Problem statement:
Write how many lines in the records below include the string "that". No other text should be given.

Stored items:
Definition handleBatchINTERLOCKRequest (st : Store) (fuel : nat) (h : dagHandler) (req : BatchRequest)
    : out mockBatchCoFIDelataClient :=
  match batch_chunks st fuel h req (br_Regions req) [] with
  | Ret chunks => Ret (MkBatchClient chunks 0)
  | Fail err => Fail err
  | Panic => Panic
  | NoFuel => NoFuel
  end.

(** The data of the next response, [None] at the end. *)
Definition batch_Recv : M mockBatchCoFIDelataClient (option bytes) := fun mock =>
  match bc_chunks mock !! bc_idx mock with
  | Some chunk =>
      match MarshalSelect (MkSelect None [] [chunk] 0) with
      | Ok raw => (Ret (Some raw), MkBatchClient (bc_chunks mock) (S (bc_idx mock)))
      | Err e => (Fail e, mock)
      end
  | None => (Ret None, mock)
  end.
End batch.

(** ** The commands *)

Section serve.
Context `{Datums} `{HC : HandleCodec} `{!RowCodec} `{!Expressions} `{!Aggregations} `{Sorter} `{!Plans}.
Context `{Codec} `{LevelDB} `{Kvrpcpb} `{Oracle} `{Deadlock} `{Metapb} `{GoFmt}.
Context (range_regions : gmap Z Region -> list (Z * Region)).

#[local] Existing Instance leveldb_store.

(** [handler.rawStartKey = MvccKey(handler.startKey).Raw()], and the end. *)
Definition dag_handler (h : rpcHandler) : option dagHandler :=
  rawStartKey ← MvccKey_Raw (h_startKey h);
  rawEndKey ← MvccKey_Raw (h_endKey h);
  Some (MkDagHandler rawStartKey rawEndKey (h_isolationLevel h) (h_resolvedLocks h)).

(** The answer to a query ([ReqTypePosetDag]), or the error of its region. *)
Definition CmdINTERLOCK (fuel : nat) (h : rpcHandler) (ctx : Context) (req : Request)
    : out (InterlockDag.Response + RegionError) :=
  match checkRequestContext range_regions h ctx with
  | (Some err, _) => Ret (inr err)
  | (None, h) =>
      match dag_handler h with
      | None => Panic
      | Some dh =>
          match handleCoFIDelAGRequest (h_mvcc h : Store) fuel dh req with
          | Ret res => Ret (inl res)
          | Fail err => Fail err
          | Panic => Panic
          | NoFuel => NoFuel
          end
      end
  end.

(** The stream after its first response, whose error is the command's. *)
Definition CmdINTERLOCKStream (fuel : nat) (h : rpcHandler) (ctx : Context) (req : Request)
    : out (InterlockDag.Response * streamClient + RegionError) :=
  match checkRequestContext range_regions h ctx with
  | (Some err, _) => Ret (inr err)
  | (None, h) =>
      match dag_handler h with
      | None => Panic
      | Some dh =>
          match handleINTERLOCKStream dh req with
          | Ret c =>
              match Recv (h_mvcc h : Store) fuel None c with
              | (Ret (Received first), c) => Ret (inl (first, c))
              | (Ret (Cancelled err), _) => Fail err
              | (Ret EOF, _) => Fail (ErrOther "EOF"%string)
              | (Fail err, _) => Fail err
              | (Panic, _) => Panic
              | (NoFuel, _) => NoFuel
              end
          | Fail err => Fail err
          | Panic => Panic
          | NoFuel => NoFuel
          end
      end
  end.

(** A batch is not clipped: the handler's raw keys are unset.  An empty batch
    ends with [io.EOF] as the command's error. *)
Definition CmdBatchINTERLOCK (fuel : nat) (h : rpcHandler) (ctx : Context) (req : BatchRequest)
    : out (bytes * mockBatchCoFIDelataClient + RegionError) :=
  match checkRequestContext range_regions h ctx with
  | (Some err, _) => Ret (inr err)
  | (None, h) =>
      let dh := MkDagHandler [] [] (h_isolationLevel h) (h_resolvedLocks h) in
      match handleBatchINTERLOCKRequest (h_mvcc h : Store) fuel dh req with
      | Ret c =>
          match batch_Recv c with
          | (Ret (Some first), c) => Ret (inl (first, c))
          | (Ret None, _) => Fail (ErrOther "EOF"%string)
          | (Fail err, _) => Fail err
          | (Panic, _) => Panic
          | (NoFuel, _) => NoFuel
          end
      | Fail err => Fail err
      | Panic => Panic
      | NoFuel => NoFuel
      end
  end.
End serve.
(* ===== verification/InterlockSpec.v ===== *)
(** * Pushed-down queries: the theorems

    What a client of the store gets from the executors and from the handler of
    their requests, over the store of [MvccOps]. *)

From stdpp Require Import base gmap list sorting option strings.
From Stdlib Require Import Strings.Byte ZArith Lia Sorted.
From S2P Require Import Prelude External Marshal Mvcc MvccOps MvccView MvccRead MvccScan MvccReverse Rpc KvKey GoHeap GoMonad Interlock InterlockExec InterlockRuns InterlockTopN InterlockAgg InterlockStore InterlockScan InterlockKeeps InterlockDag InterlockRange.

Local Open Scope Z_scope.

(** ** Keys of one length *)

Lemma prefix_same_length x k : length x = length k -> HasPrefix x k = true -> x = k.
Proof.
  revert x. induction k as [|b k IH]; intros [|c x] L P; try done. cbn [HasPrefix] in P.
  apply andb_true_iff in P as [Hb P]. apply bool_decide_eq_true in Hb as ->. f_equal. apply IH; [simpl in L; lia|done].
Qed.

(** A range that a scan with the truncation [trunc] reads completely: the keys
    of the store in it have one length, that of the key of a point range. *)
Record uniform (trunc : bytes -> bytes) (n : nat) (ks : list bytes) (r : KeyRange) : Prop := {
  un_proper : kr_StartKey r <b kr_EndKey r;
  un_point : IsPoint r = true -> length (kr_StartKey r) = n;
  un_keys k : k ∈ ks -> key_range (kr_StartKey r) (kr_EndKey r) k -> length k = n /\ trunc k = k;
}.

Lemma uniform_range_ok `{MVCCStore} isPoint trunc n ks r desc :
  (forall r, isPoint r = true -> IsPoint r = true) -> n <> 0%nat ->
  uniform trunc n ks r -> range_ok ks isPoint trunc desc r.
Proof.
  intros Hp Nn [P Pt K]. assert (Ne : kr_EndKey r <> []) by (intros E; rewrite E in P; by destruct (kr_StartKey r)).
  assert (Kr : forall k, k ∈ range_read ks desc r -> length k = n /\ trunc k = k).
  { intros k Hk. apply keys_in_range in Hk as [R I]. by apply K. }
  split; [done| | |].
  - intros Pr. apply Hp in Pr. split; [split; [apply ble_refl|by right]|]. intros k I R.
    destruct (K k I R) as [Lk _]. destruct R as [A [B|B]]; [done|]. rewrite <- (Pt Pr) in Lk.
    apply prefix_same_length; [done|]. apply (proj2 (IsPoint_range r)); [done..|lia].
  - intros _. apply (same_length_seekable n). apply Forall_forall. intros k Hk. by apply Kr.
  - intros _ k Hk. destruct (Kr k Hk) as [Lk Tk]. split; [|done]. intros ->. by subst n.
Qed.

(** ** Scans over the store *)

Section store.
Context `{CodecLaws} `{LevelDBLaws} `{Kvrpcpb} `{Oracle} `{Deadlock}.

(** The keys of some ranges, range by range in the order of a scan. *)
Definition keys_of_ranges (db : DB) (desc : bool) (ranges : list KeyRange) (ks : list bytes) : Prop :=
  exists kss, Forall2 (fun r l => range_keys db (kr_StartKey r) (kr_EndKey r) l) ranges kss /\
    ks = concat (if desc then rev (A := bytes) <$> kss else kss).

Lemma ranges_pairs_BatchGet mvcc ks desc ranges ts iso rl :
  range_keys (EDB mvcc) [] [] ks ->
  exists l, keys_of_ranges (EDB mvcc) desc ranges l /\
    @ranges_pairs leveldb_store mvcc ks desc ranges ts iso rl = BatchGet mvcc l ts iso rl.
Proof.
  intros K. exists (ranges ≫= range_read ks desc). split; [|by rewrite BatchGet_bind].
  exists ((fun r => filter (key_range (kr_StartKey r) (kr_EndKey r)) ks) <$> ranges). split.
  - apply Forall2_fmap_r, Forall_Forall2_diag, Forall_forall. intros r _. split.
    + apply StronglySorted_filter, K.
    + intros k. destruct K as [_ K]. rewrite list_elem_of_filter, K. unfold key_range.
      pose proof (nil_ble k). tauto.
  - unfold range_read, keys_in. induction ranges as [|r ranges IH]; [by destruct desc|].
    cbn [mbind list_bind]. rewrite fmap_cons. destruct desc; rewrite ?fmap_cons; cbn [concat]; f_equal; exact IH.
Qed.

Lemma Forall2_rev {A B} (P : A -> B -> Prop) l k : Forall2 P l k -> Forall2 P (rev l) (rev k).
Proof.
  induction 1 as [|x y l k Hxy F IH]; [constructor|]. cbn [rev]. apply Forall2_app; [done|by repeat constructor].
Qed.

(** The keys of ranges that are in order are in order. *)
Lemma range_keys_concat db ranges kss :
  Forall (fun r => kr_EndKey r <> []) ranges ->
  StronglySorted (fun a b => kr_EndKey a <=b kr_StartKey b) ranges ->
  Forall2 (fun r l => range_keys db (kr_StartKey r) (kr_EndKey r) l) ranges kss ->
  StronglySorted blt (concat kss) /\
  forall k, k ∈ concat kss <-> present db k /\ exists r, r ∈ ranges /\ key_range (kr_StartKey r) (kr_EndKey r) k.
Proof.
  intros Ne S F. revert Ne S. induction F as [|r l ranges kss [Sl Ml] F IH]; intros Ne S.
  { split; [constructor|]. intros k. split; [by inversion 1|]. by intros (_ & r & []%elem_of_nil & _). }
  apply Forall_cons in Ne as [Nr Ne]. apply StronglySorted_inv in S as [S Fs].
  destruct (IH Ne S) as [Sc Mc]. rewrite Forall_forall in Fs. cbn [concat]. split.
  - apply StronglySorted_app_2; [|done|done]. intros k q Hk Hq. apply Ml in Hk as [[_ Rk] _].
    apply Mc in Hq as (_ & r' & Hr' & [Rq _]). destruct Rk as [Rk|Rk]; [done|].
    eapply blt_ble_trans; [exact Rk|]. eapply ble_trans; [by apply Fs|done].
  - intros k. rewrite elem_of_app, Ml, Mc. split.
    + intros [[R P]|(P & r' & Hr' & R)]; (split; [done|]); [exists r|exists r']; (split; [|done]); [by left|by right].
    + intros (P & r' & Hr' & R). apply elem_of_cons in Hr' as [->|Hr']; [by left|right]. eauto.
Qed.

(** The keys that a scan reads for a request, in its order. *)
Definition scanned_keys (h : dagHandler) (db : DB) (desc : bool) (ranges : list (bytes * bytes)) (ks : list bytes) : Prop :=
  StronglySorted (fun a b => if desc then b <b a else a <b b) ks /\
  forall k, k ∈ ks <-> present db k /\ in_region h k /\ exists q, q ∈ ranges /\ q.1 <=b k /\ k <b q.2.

--

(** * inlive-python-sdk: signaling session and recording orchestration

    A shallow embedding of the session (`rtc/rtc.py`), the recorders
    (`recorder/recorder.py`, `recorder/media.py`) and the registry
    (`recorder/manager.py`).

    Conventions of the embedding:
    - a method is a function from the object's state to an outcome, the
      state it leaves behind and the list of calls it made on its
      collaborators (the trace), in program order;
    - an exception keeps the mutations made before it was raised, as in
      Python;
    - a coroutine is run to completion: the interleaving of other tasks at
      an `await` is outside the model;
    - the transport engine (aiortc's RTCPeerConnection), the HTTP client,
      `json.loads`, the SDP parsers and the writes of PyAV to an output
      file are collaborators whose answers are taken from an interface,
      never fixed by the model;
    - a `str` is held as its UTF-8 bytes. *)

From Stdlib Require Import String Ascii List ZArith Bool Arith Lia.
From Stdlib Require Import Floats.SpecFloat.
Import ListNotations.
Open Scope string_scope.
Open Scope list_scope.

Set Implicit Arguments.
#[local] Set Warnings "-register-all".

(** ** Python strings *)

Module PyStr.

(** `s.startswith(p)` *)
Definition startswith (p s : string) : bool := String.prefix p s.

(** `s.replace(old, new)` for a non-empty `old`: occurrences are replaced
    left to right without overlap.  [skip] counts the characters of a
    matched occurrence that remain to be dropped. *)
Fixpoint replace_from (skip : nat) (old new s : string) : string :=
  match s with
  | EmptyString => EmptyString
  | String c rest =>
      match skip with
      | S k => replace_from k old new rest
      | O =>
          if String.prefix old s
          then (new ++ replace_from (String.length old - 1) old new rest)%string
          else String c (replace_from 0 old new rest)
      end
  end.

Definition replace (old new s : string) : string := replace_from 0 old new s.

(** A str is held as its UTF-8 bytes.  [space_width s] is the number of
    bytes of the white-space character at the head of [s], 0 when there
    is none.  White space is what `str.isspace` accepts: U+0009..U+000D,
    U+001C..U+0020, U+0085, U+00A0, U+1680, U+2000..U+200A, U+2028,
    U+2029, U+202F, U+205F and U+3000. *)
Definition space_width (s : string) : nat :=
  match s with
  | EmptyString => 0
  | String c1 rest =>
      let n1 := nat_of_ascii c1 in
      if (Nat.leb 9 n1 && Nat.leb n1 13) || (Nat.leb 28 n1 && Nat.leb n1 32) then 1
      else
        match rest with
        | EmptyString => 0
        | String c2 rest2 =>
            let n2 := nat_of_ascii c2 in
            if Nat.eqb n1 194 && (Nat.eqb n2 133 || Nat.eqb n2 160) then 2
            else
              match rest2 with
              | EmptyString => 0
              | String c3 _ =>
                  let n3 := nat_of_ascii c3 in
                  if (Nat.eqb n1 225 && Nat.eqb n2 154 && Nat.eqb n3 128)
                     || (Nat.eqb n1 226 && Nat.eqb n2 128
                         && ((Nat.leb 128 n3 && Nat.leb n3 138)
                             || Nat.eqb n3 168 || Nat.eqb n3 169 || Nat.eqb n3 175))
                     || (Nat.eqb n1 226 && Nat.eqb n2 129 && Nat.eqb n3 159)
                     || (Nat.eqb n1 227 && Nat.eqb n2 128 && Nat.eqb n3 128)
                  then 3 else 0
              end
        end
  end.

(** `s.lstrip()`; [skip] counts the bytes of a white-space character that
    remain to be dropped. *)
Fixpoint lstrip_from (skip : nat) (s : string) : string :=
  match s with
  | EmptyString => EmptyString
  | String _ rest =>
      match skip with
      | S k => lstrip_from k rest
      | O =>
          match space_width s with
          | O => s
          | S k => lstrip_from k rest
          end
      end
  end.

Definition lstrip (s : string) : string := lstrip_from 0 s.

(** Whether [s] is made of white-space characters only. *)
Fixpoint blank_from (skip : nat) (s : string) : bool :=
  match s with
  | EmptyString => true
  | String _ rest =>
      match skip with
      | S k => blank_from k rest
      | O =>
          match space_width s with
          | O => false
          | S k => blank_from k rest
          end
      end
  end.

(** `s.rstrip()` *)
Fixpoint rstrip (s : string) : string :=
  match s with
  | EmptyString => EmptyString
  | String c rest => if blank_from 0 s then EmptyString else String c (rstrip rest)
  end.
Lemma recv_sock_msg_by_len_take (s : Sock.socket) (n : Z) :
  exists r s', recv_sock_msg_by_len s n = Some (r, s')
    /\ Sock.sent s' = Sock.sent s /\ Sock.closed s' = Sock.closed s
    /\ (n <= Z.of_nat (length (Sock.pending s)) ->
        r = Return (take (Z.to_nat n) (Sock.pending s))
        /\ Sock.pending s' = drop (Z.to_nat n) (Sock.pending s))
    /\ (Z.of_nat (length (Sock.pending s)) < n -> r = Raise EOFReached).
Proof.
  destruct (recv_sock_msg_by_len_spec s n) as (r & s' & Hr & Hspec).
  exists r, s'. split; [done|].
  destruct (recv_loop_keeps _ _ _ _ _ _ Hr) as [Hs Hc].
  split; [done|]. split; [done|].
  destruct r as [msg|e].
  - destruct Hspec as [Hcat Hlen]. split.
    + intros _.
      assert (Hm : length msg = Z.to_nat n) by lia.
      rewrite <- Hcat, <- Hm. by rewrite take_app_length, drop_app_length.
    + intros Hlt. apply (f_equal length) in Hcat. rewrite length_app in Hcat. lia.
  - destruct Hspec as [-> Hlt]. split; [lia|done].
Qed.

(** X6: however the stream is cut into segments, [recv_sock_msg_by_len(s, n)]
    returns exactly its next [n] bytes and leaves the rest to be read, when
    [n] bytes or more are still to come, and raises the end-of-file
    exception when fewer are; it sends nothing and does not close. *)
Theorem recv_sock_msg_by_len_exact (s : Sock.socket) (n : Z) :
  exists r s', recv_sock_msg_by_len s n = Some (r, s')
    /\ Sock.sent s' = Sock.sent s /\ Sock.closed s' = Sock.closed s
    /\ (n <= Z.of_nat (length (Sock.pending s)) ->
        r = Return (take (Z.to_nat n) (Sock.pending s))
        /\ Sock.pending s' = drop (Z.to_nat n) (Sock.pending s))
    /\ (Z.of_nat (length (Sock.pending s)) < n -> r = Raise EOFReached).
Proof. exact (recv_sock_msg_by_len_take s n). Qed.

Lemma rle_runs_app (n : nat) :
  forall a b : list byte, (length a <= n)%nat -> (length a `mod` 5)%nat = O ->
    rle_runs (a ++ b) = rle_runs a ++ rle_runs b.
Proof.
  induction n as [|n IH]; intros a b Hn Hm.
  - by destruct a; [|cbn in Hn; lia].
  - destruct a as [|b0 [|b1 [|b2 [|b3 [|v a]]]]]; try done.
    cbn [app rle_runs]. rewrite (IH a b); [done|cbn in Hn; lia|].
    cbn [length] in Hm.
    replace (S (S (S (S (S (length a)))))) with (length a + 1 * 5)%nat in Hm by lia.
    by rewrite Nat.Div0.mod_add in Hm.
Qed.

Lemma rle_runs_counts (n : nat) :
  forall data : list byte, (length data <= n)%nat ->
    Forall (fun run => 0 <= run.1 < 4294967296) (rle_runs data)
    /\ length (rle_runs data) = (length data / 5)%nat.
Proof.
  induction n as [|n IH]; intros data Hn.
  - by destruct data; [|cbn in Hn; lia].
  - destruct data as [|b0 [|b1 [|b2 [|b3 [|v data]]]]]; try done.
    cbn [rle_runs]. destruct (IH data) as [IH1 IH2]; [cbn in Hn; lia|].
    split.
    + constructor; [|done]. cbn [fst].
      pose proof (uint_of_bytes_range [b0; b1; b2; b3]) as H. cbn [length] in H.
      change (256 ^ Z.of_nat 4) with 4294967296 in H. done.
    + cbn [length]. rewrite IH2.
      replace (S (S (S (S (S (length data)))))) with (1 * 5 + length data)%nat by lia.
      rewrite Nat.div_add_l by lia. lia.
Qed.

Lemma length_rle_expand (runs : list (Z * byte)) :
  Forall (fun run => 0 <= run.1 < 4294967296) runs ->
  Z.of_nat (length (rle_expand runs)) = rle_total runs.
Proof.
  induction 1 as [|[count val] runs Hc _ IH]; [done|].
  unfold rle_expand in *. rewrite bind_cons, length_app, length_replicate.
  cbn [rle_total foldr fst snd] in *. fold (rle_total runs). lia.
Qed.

...

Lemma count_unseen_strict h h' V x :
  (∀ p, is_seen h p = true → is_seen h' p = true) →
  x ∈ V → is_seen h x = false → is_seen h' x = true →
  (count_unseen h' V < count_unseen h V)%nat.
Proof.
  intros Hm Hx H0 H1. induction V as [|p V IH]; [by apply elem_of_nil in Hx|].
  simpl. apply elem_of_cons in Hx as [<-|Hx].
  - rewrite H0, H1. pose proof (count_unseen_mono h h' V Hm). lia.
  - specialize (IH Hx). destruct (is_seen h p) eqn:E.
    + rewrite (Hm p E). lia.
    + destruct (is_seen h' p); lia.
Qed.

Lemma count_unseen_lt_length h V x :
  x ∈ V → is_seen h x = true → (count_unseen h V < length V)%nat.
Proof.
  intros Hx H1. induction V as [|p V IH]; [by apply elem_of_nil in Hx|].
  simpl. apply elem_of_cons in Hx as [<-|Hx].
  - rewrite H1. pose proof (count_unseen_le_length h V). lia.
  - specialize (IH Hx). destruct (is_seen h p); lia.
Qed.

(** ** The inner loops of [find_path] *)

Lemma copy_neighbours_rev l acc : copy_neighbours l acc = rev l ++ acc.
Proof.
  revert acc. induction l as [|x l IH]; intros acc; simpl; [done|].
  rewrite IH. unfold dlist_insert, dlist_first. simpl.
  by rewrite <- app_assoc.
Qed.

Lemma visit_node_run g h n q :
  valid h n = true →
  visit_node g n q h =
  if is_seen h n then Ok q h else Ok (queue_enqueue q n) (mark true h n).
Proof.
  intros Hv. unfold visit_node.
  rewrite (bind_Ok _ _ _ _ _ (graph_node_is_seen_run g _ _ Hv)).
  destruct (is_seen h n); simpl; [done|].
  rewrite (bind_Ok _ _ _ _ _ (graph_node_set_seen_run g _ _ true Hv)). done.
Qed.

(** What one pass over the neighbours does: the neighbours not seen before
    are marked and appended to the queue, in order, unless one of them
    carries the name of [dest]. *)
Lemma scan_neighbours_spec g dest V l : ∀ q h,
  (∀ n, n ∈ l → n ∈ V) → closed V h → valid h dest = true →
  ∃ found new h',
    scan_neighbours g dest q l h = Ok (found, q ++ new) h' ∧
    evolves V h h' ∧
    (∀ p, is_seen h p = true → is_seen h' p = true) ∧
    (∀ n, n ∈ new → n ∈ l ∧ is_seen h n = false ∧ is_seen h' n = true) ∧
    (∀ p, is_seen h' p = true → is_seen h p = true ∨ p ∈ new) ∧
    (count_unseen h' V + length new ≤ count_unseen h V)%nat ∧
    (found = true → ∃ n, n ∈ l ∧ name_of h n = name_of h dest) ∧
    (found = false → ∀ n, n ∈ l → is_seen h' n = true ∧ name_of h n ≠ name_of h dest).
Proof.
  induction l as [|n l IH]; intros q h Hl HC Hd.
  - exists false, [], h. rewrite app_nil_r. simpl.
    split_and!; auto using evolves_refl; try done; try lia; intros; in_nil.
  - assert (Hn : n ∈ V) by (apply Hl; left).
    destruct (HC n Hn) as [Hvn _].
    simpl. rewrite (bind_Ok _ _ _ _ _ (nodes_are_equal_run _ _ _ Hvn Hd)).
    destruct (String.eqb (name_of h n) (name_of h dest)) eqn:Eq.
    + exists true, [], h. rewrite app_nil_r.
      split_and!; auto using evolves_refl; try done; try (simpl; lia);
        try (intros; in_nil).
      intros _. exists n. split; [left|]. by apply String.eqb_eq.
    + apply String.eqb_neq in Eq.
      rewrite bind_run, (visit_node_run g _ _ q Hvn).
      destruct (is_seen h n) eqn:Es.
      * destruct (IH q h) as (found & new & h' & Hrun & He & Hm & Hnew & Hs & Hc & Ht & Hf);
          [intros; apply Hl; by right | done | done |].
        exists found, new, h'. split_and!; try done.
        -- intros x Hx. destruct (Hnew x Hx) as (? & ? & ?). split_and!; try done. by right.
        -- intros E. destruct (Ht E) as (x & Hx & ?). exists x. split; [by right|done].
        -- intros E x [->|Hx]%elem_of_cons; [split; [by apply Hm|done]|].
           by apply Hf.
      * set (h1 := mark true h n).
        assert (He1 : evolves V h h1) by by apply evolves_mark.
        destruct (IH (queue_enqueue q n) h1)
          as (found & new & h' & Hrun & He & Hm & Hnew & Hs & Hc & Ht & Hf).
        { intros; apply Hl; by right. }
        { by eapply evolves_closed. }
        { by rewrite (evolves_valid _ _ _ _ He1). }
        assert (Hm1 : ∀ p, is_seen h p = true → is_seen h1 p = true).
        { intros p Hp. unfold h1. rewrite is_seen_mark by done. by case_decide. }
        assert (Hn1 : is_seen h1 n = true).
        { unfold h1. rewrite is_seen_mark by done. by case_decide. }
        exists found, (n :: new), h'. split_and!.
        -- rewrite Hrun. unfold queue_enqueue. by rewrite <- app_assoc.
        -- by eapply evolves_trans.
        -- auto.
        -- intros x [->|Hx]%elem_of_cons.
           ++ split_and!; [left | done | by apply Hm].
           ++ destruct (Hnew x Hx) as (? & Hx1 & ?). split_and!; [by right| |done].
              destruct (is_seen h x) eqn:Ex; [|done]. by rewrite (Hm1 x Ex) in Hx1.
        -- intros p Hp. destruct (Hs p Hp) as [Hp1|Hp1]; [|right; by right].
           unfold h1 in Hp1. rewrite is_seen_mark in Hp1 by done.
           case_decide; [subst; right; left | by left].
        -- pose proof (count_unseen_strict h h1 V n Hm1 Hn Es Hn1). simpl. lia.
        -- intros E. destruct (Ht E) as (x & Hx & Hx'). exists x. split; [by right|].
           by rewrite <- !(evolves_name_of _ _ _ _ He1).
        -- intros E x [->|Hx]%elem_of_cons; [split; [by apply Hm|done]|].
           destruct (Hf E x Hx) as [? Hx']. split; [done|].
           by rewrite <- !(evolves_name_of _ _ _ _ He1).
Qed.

Your response:
6